Comme le souligne le Préambule de la Constitution du 27 octobre 1946, IVe République, confirmé par celui de la Constitution du 4 octobre 1958, de la Ve, » la Nation garantit l’égal accès de l’enfant et de l’adulte à l’instruction, à la formation et à la culture ; l’organisation de l’enseignement public gratuit et laïque à tous les degrés est un devoir de l’Etat « . L’Art. L 141-5-2, du Code de l’éducation en conséquence affirme : « L’Etat protège la liberté de conscience des élèves. Les comportements constitutifs de pressions sur les croyances des élèves ou de tentatives d’endoctrinement de ceux-ci sont interdits dans les écoles publiques et les établissements publics locaux d’enseignement, à leurs abords immédiats et pendant toute activité liée à l’enseignement. » Et concernant de façon générale la transmission du « savoir » jusqu’à l’enseignement supérieur, Art.
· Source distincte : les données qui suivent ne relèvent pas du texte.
(** The answer of the system allocator to one [realloc] request: failure, or
    success together with the indeterminate contents of any records beyond
    the old block. *)
Inductive ReallocOutcome : Type :=
| ReallocFail
| ReallocOk (fresh : nat -> IsrHandler_t).

(** [realloc(block, nbytes)]: on success the new block holds the whole
    records that fit in [nbytes] bytes, the old contents up to the smaller of
    the two sizes; on failure the old block is left as it is and the null
    pointer is returned.  A request for zero bytes, which the driver makes
    only after its size computation has wrapped, yields the empty block. *)
Definition realloc (block : list IsrHandler_t) (nbytes : Z)
    (heap : ReallocOutcome) : option (list IsrHandler_t) :=
  match heap with
  | ReallocFail => None
  | ReallocOk fresh =>
      let n := Z.to_nat (nbytes / sizeof_IsrHandler_t) in
      Some (take n block ++ map fresh (seq (length block) (n - length block)))
  end.

(** ** Internal helpers *)

(** [_HPS_IRQ_doRegister]: fill slot [handler] and program the distributor.
    A store outside the block is undefined in C; the list update leaves the
    block as it is there, and [registerHandler_table] and
    [registerHandlers_run] show that the interface routines store inside the
    block when the table is consistent. *)
Definition _HPS_IRQ_doRegister (handler : Z) (interruptID : HPSIRQSource)
    (handlerFunction : IsrHandlerFunc_t) (handlerParam : ptr) (d : Driver) : Driver :=
  let d := set_handlers
             (<[Z.to_nat handler :=
                  mkIsrHandler interruptID handlerFunction handlerParam true]>
                (__isr_handlers d)) d in
  let d := emit (DistStore (ICDISER + Z.quot interruptID 32)
                               (u32 (Z.shiftl 1 (Z.rem interruptID 32)))) d in
  emit (DistStoreByte (4 * (ICDIPTR + Z.quot interruptID 4) + Z.rem interruptID 4) 0x1) d.

(** [_HPS_IRQ_growTable] *)
Definition _HPS_IRQ_growTable (growByN : Z) (heap : ReallocOutcome)
    (d : Driver) : HpsErr_t * Driver :=
  if growByN =? 0 then (ERR_SUCCESS, d)
  else
    match realloc (__isr_handlers d)
                  (u32 (u32 (__isr_handler_count d + growByN) * sizeof_IsrHandler_t))
                  heap with
    | None => (ERR_ALLOCFAIL, d)
    | Some new_handlers =>
        (ERR_SUCCESS,
         set_count (u32 (__isr_handler_count d + growByN))
                   (set_handlers new_handlers d))
    end.

(** The scanning loop shared by [_HPS_IRQ_findHandler] and [__irq_isr]:
    starting at index [handler] with [remaining] iterations left, stop at the
    first record whose [interruptID] equals [id].  A read past the end of the
    block (undefined in C) is treated as a record that does not match. *)
Fixpoint scan (table : list IsrHandler_t) (id : HPSIRQSource)
    (handler remaining : nat) : nat :=
  match remaining with
  | O => handler
  | S remaining' =>
      match table !! handler with
      | Some r =>
          if interruptID r =? id then handler
          else scan table id (S handler) remaining'
      | None => scan table id (S handler) remaining'
      end
  end.

(** [_HPS_IRQ_findHandler] *)
Definition _HPS_IRQ_findHandler (interruptID : HPSIRQSource) (d : Driver) : Z :=
  Z.of_nat (scan (__isr_handlers d) interruptID 0 (Z.to_nat (__isr_handler_count d))).

(** The two member stores of [_HPS_IRQ_doUnregister] on one record:
    [.handler = 0x0] and [.enabled = false]. *)
Definition clear_record (r : IsrHandler_t) : IsrHandler_t :=
  mkIsrHandler (interruptID r) FNull (param r) false.

(** [_HPS_IRQ_doUnregister] *)
Definition _HPS_IRQ_doUnregister (handler : Z) (interruptID : HPSIRQSource)
    (d : Driver) : Driver :=
  let '(was_masked, d) := __disable_irq d in
  let d := set_handlers
             (alter clear_record (Z.to_nat handler) (__isr_handlers d)) d in
  let d := emit (DistStore (ICDICER + Z.quot interruptID 32)
                               (u32 (Z.shiftl 1 (Z.land interruptID 31)))) d in
  if negb was_masked then __enable_irq d else d.

(** ** User-facing interface *)

(** [HPS_IRQ_initialise] *)
Definition HPS_IRQ_initialise (userUnhandledIRQCallback : IsrHandlerFunc_t)
    (d : Driver) : HpsErr_t * Driver :=
  let d := snd (__disable_irq d) in
  let d := emit (CpuIfStore ICCPMR 0xFFFF) d in
  let d := emit (CpuIfStore ICCICR 0x1) d in
  let d := emit (DistStore ICDDCR 0x1) d in
  let d := set_count 0 d in
  let d := set_handlers [] d in
  let d := if decide (userUnhandledIRQCallback = FNull)
           then set_unhandled FDefaultUnhandled d
           else set_unhandled userUnhandledIRQCallback d in
  let d := __enable_irq d in
  let d := set_initialised true d in
  (ERR_SUCCESS, d).

(** [HPS_IRQ_isInitialised] *)
Definition HPS_IRQ_isInitialised (d : Driver) : bool := __isInitialised d.

(** [HPS_IRQ_globalEnable] *)
Definition HPS_IRQ_globalEnable (enable : bool) (d : Driver) : HpsErr_t * Driver :=
  if enable then
    if negb (HPS_IRQ_isInitialised d) then (ERR_NOINIT, d)
    else (ERR_SUCCESS, __enable_irq d)
  else
    let '(wasMasked, d) := __disable_irq d in
    (if wasMasked then ERR_SUCCESS else ERR_SKIPPED, d).

(** [HPS_IRQ_registerHandler] *)
Definition HPS_IRQ_registerHandler (interruptID : HPSIRQSource)
    (handlerFunction : IsrHandlerFunc_t) (handlerParam : ptr)
    (heap : ReallocOutcome) (d : Driver) : HpsErr_t * Driver :=
  if negb (HPS_IRQ_isInitialised d) then (ERR_NOINIT, d)
  else
    let handler := _HPS_IRQ_findHandler interruptID d in
    let '(was_masked, d) := __disable_irq d in
    let '(status, d) :=
      if handler =? __isr_handler_count d
      then _HPS_IRQ_growTable 1 heap d
      else (ERR_SUCCESS, d) in
    if IS_ERROR status then (status, d)
    else
      let d := _HPS_IRQ_doRegister handler interruptID handlerFunction handlerParam d in
      let d := if negb was_masked then __enable_irq d else d in
      (ERR_SUCCESS, d).

(** Element [idx] of a caller's array.  Reading past its end is undefined in
    C; here it yields the given zero element, and the theorems about the
    batch routines take arrays of [count] elements. *)
Definition array_get {A : Type} (zero : A) (a : list A) (idx : nat) : A :=
  nth idx a zero.

(** One iteration of the first loop of [HPS_IRQ_registerHandlers]: the local
    array [handlers], filled in index order, and [growBy]. *)
Definition slot_step (d : Driver) (interruptIDs : list HPSIRQSource)
    (acc : list Z * Z) (idx : nat) : list Z * Z :=
  let '(handlers, growBy) := acc in
  let handler := _HPS_IRQ_findHandler (array_get 0 interruptIDs idx) d in
  if handler =? __isr_handler_count d
  then (handlers ++ [u32 (handler + growBy)], u32 (growBy + 1))
  else (handlers ++ [handler], growBy).

(** One iteration of its second loop. *)
Definition write_step (handlers : list Z) (interruptIDs : list HPSIRQSource)
    (handlerFunctions : list IsrHandlerFunc_t) (handlerParams : option (list ptr))
    (d : Driver) (idx : nat) : Driver :=
  let param := match handlerParams with
               | None => NULL
               | Some ps => array_get NULL ps idx
               end in
  _HPS_IRQ_doRegister (array_get 0 handlers idx) (array_get 0 interruptIDs idx)
                      (array_get FNull handlerFunctions idx) param d.

(** [HPS_IRQ_registerHandlers]; a null array argument is [None]. *)
Definition HPS_IRQ_registerHandlers (interruptIDs : option (list HPSIRQSource))
    (handlerFunctions : option (list IsrHandlerFunc_t))
    (handlerParams : option (list ptr)) (count : nat)
    (heap : ReallocOutcome) (d : Driver) : HpsErr_t * Driver :=
  if negb (HPS_IRQ_isInitialised d) then (ERR_NOINIT, d)
  else
    match interruptIDs, handlerFunctions with
    | Some ids, Some fns =>
        let '(handlers, growBy) := foldl (slot_step d ids) ([], 0) (seq 0 count) in
        let '(was_masked, d) := __disable_irq d in
        let '(status, d) := _HPS_IRQ_growTable growBy heap d in
        if IS_ERROR status then (status, d)
        else
          let d := foldl (write_step handlers ids fns handlerParams) d (seq 0 count) in
          let d := if negb was_masked then __enable_irq d else d in
          (ERR_SUCCESS, d)
    | _, _ => (ERR_NULLPTR, d)
    end.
L 141-6, que le service public laïque « est indépendant de toute emprise politique, économique, religieuse ou idéologique ; Il tend à l’objectivité du savoir… ». Un savoir qui n’a de valeur que replacé dans le cadre de cet apprentissage du citoyen, comme sens commun, comme conscience sociale. Ce citoyen, c’est celui qui appartient au corps politique souverain, qui est censé en tant que tel être le coauteur de la loi à laquelle il obéit, en participant aux grands choix de la cité et à ses affaires. C’est à cela qu’il faut redonner son effectivité, et ainsi, sa puissance de conviction, d’adhésion à la nation, pour que la défense de la laïcité soit soutenable comme dimension fondamentale de la République. C’est l’idée de faire peuple à laquelle il faut réinsuffler sa force de cohésion, de responsabilité, d’autant qu’il est censé dans nos institutions être l’unique source du pouvoir politique.
Guylain Chevrier
Président du CDAFAL 94
Docteur en histoire. Formateur, enseignant.